ASSIGNMENT:
What lines of the data include the string "Prop"? Copy them all.

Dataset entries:
▬▬▬

(* ===== verification/DexaInv.v ===== *)
(** * The invariant of the baseline trees

    A typing gives every block of the tree its depth and its keys. An index page
    cuts its keys among its children, a leaf stands for the part of the table in
    its keys ([VersionedLeaf.v]), no node but the root is less than half full,
    and blocks of one depth have no key in common. *)
From S2P Require Import Prelude Version Interval Clock VersionHistory VersionedLeaf.
From S2P Require Import DexaLocking DexaCell DexaTree DexaSmo DexaDescent DexaScan DexaKeys.
From Stdlib Require Import ZifyNat.
Ltac Zify.zify_post_hook ::= Z.div_mod_to_equations.
#[local] Set Default Proof Using "Type*".

Record Ty := mkTy { t_depth : nat; t_keys : Interval }.

(** The part of a table with keys in an interval. *)
Definition restrict {P} (I : Interval) (m : Table P) : Table P :=
  filter (λ kh, Interval.contains I kh.1 = true) m.

Lemma restrict_lookup {P} (I : Interval) (m : Table P) k :
  restrict I m !! k = if Interval.contains I k then m !! k else None.
Proof.
  unfold restrict. destruct (Interval.contains I k) eqn:E.
  - destruct (m !! k) as [h|] eqn:Hk.
    + by apply (map_lookup_filter_Some_2 (M := gmap Z)).
    + apply (map_lookup_filter_None_2 (M := gmap Z)). by left.
  - apply (map_lookup_filter_None_2 (M := gmap Z)). right. intros h _. simpl. by rewrite E.
Qed.

Section inv.
Context {P S : Type} `{!VersionStore P S, !VersionStoreLaws P S}.
Context (F N : nat).
Local Abbreviation St := (MVBPlusTree S).
Implicit Types (s : St) (Γ : gmap BlockRef Ty) (m : Table P) (D d : nat) (b c p r : BlockRef).
Implicit Types (I J : Interval) (node : Node S) (rs : list (VersionedRecordPoint S)).
Implicit Types (keys : list Z) (cs : list BlockRef) (full : Prop) (ty : Ty).

Definition fill_leaf : nat := N / 2.
Definition fill_index : nat := (F - 3) / 2.

Definition node_ok Γ m full ty node : Prop :=
  match node with
  | Leaf rs => t_depth ty = 0 ∧ leaf_rep rs (restrict (t_keys ty) m) ∧ length rs ≤ N ∧
      (full → fill_leaf ≤ length rs)
  | Index keys cs => ∃ d, t_depth ty = Datatypes.S d ∧ seps_ok (t_keys ty) keys ∧
      length cs = Datatypes.S (length keys) ∧ 1 ≤ length keys ≤ F - 2 ∧
      (full → fill_index ≤ length keys) ∧
      ∀ i c, cs !! i = Some c → Γ !! c = Some (mkTy d (child_interval keys i (t_keys ty)))
  end.

Record Inv s Γ D m : Prop := {
  inv_root : Γ !! root_block s = Some (mkTy D ALL_KEYS);
  inv_store b ty : Γ !! b = Some ty →
    ∃ node, blocks s !! b = Some node ∧ node_ok Γ m (b ≠ root_block s) ty node;
  inv_apart b c d I J k : Γ !! b = Some (mkTy d I) → Γ !! c = Some (mkTy d J) →
    Interval.contains I k = true → Interval.contains J k = true → b = c;
  inv_depth b ty : Γ !! b = Some ty →
    t_depth ty ≤ D ∧ (t_depth ty = D → b = root_block s) ∧ (lower (t_keys ty) ≤ upper (t_keys ty))%Z;
  inv_next b node : blocks s !! b = Some node → b < next_block s;
  inv_keys k h : m !! k = Some h → Interval.contains ALL_KEYS k = true;
  inv_height : root_height s = 1%Z;
  inv_sealed : obsolete s = ∅;
}.

Lemma Inv_set_latches s Γ D m l : Inv s Γ D m → Inv (set_latches l s) Γ D m.
Proof. by intros []. Qed.

Lemma Inv_set_clock s Γ D m cl : Inv s Γ D m → Inv (set_clock cl s) Γ D m.
Proof. by intros []. Qed.

Lemma Inv_alloc s Γ D m n : Inv s Γ D m → Inv (set_alloc n s) Γ D m.
Proof. by intros []. Qed.

Lemma inv_nonempty s Γ D m b d I :
  Inv s Γ D m → Γ !! b = Some (mkTy d I) → (lower I ≤ upper I)%Z.
Proof. intros HI Hb. by destruct (inv_depth _ _ _ _ HI _ _ Hb) as (_ & _ & ?). Qed.

Lemma inv_fresh s Γ D m : Inv s Γ D m → Γ !! next_block s = None.
Proof.
  intros HI. destruct (Γ !! next_block s) as [ty|] eqn:E; [|done].
  destruct (inv_store _ _ _ _ HI _ _ E) as (node & Hn & _). apply (inv_next _ _ _ _ HI) in Hn. lia.
Qed.

Lemma inv_lt s Γ D m b ty : Inv s Γ D m → Γ !! b = Some ty → b < next_block s.
Proof.
  intros HI Hb. destruct (inv_store _ _ _ _ HI _ _ Hb) as (node & Hn & _).
  by apply (inv_next _ _ _ _ HI) in Hn.
Qed.

Lemma node_ok_full Γ m full (full' : Prop) ty node :
  (full' → full) → node_ok Γ m full ty node → node_ok Γ m full' ty node.
Proof.
  destruct node as [keys cs|rs]; simpl.
  - intros Hf (d & Hd & Hs & Hl & [Hr1 Hr2] & Hfull & Hc). exists d. split_and!; try done. by intros ?%Hf%Hfull.
  - intros Hf (Hd & Hr & Hl & Hfull). split_and!; try done. by intros ?%Hf%Hfull.
Qed.

Definition child_of node c : Prop :=
  match node with Index _ cs => c ∈ cs | Leaf _ => False end.

Lemma node_ok_types Γ Γ' m full ty node :
  (∀ c, child_of node c → Γ' !! c = Γ !! c) → node_ok Γ m full ty node → node_ok Γ' m full ty node.
Proof.
  destruct node as [keys cs|rs]; [|done]. intros Hc (d & Hd & Hs & Hl & [Hr1 Hr2] & Hfull & Ht).
  exists d. split_and!; try done. intros i c Hi. rewrite Hc; [by apply Ht|].
  by eapply list_elem_of_lookup_2.
Qed.

(** ** A block and its children *)
Lemma index_typed s Γ D m b d I keys cs :
  Inv s Γ D m → Γ !! b = Some (mkTy d I) → blocks s !! b = Some (Index keys cs) →
  ∃ d', d = Datatypes.S d' ∧ seps_ok I keys ∧ length cs = Datatypes.S (length keys) ∧
    1 ≤ length keys ≤ F - 2 ∧
    ∀ i c, cs !! i = Some c → Γ !! c = Some (mkTy d' (child_interval keys i I)).
Proof.
  intros HI Hb Hn. destruct (inv_store _ _ _ _ HI _ _ Hb) as (node & Hn' & Hok). simplify_eq.
  destruct Hok as (d' & Hd & Hs & Hl & Hr & _ & Hc). by exists d'.
Qed.

Lemma child_lt s Γ D m b node c ty :
  Inv s Γ D m → Γ !! b = Some ty → blocks s !! b = Some node → child_of node c →
  ∃ d' J, Γ !! c = Some (mkTy d' J) ∧ t_depth ty = Datatypes.S d' ∧ d' < D ∧ c ≠ root_block s.
Proof.
  intros HI Hb Hn Hc. destruct ty as [d I]. destruct node as [keys cs|]; [|done].
  destruct (index_typed _ _ _ _ _ _ _ _ _ HI Hb Hn) as (d' & -> & _ & _ & _ & Ht).
  apply list_elem_of_lookup in Hc as [i Hi]. apply Ht in Hi.
  destruct (inv_depth _ _ _ _ HI _ _ Hb) as [Hle _]. simpl in Hle.
  exists d', (child_interval keys i I). split_and!; [done..|lia|]. intros ->.
  rewrite (inv_root _ _ _ _ HI) in Hi. simplify_eq. lia.
Qed.

(** A block is the child of one index only, and at one position. *)
Lemma parent_unique s Γ D m p p' d d' I I' keys keys' cs cs' c i i' :
  Inv s Γ D m → Γ !! p = Some (mkTy d I) → Γ !! p' = Some (mkTy d' I') →
  blocks s !! p = Some (Index keys cs) → blocks s !! p' = Some (Index keys' cs') →
  cs !! i = Some c → cs' !! i' = Some c → p = p' ∧ i = i'.
Proof.
  intros HI Hp Hp' Hn Hn' Hi Hi'.
  destruct (index_typed _ _ _ _ _ _ _ _ _ HI Hp Hn) as (e & -> & Hs & Hl & _ & Ht).
  destruct (index_typed _ _ _ _ _ _ _ _ _ HI Hp' Hn') as (e' & -> & Hs' & Hl' & _ & Ht').
  pose proof (Ht _ _ Hi) as Hc. pose proof (Ht' _ _ Hi') as Hc'. rewrite Hc in Hc'.
  apply (inj Some) in Hc'. pose proof (f_equal t_depth Hc') as Hd. apply (f_equal t_keys) in Hc' as HJ.
  cbn [t_depth t_keys] in Hd, HJ. subst e'.
  pose proof (inv_nonempty _ _ _ _ _ _ _ HI Hc) as Hne.
  pose proof (inv_nonempty _ _ _ _ _ _ _ HI Hp) as HnI.
  pose proof (inv_nonempty _ _ _ _ _ _ _ HI Hp') as HnI'.
  assert (∃ k, Interval.contains (child_interval keys i I) k = true) as [k Hk].
  { exists (lower (child_interval keys i I)). apply contains_spec. lia. }
  assert (p = p') as ->.
  { eapply (inv_apart _ _ _ _ HI p p' _ _ _ k); [done..| |].
    - by eapply child_within.
    - apply (child_within I' keys' i' k); [done..|]. by rewrite -HJ. }
  split; [done|]. rewrite Hn in Hn'. injection Hn' as <- <-. rewrite Hp in Hp'.
  apply (inj Some), (f_equal t_keys) in Hp'. cbn [t_keys] in Hp'. subst I'.
  pose proof (lookup_lt_Some _ _ _ Hi). pose proof (lookup_lt_Some _ _ _ Hi').
  eapply (child_unique I keys i i' k); [done|lia|lia|done|by rewrite -HJ].
Qed.

(** The child that a key is searched in. *)
Lemma child_found s Γ D m b d I keys cs k :
  Inv s Γ D m → Γ !! b = Some (mkTy d I) → blocks s !! b = Some (Index keys cs) →
  Interval.contains I k = true →
  let pos := child_position keys (inc_key k) in
  ∃ c d' node, d = Datatypes.S d' ∧ cs !! pos = Some c ∧ pos ≤ length keys ∧
    Γ !! c = Some (mkTy d' (child_interval keys pos I)) ∧
    Interval.contains (child_interval keys pos I) k = true ∧
    blocks s !! c = Some node ∧ c ≠ root_block s ∧
    node_ok Γ m True (mkTy d' (child_interval keys pos I)) node.
Proof.
  intros HI Hb Hn Hk pos.
  destruct (index_typed _ _ _ _ _ _ _ _ _ HI Hb Hn) as (d' & -> & Hs & Hl & _ & Ht).
  destruct (child_position_contains I keys k Hs Hk) as [Hpos Hin]. fold pos in Hpos, Hin.
  destruct (lookup_lt_is_Some_2 cs pos ltac:(lia)) as [c Hc]. pose proof (Ht _ _ Hc) as Hct.
  destruct (inv_store _ _ _ _ HI _ _ Hct) as (node & Hcn & Hok).
  destruct (child_lt _ _ _ _ b _ c _ HI Hb Hn) as (_ & _ & _ & _ & _ & Hroot);
    [by eapply list_elem_of_lookup_2|].
  exists c, d', node. split_and!; try done. by eapply node_ok_full; [|done].
Qed.

(** ** Depth

    Every level doubles the keys under a block, so that no tree of 64-bit keys
    is deeper than 64. *)
Lemma depth_width s Γ D m b d I :
  Inv s Γ D m → Γ !! b = Some (mkTy d I) → (2 ^ Z.of_nat d ≤ upper I - lower I + 1)%Z.
Proof.
  intros HI. revert b I. induction d as [|d IH]; intros b I Hb.
  - pose proof (inv_nonempty _ _ _ _ _ _ _ HI Hb). change (2 ^ Z.of_nat 0)%Z with 1%Z. lia.
  - destruct (inv_store _ _ _ _ HI _ _ Hb) as (node & Hn & Hok).
    destruct node as [keys cs|]; [|by destruct Hok].
    destruct (index_typed _ _ _ _ _ _ _ _ _ HI Hb Hn) as (d' & [= <-] & Hs & Hl & Hr & Ht).
        destruct (lookup_lt_is_Some_2 cs 0 ltac:(lia)) as [c0 Hc0].
    destruct (lookup_lt_is_Some_2 cs 1 ltac:(lia)) as [c1 Hc1].
    pose proof (IH _ _ (Ht _ _ Hc0)) as H0. pose proof (IH _ _ (Ht _ _ Hc1)) as H1.
    rewrite child_interval_at // in H0. rewrite child_interval_at // in H1.
    change (2 ^ Z.of_nat d ≤ up_at I keys 0 - lower I + 1)%Z in H0.
    change (2 ^ Z.of_nat d ≤ up_at I keys 1 - lo_at I keys 1 + 1)%Z in H1.
    pose proof (inv_nonempty _ _ _ _ _ _ _ HI Hb) as Hne.
    pose proof (bounds_apart I keys 0 1 Hs ltac:(lia)).
    pose proof (up_at_range I keys 1 Hs Hne). rewrite Nat2Z.inj_succ Z.pow_succ_r; lia.
Qed.

Lemma depth_bound s Γ D m : Inv s Γ D m → D ≤ 64.
Proof.
  intros HI. pose proof (depth_width _ _ _ _ _ _ _ HI (inv_root _ _ _ _ HI)) as Hw.
  change (upper ALL_KEYS - lower ALL_KEYS + 1)%Z with (2 ^ 64)%Z in Hw.
  apply Z.pow_le_mono_r_iff in Hw; lia.
Qed.
End inv.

▬▬▬

RESULT:
Implicit Types (keys : list Z) (cs : list BlockRef) (full : Prop) (ty : Ty).
Definition node_ok Γ m full ty node : Prop :=
Record Inv s Γ D m : Prop := {
Lemma node_ok_full Γ m full (full' : Prop) ty node :
Definition child_of node c : Prop :=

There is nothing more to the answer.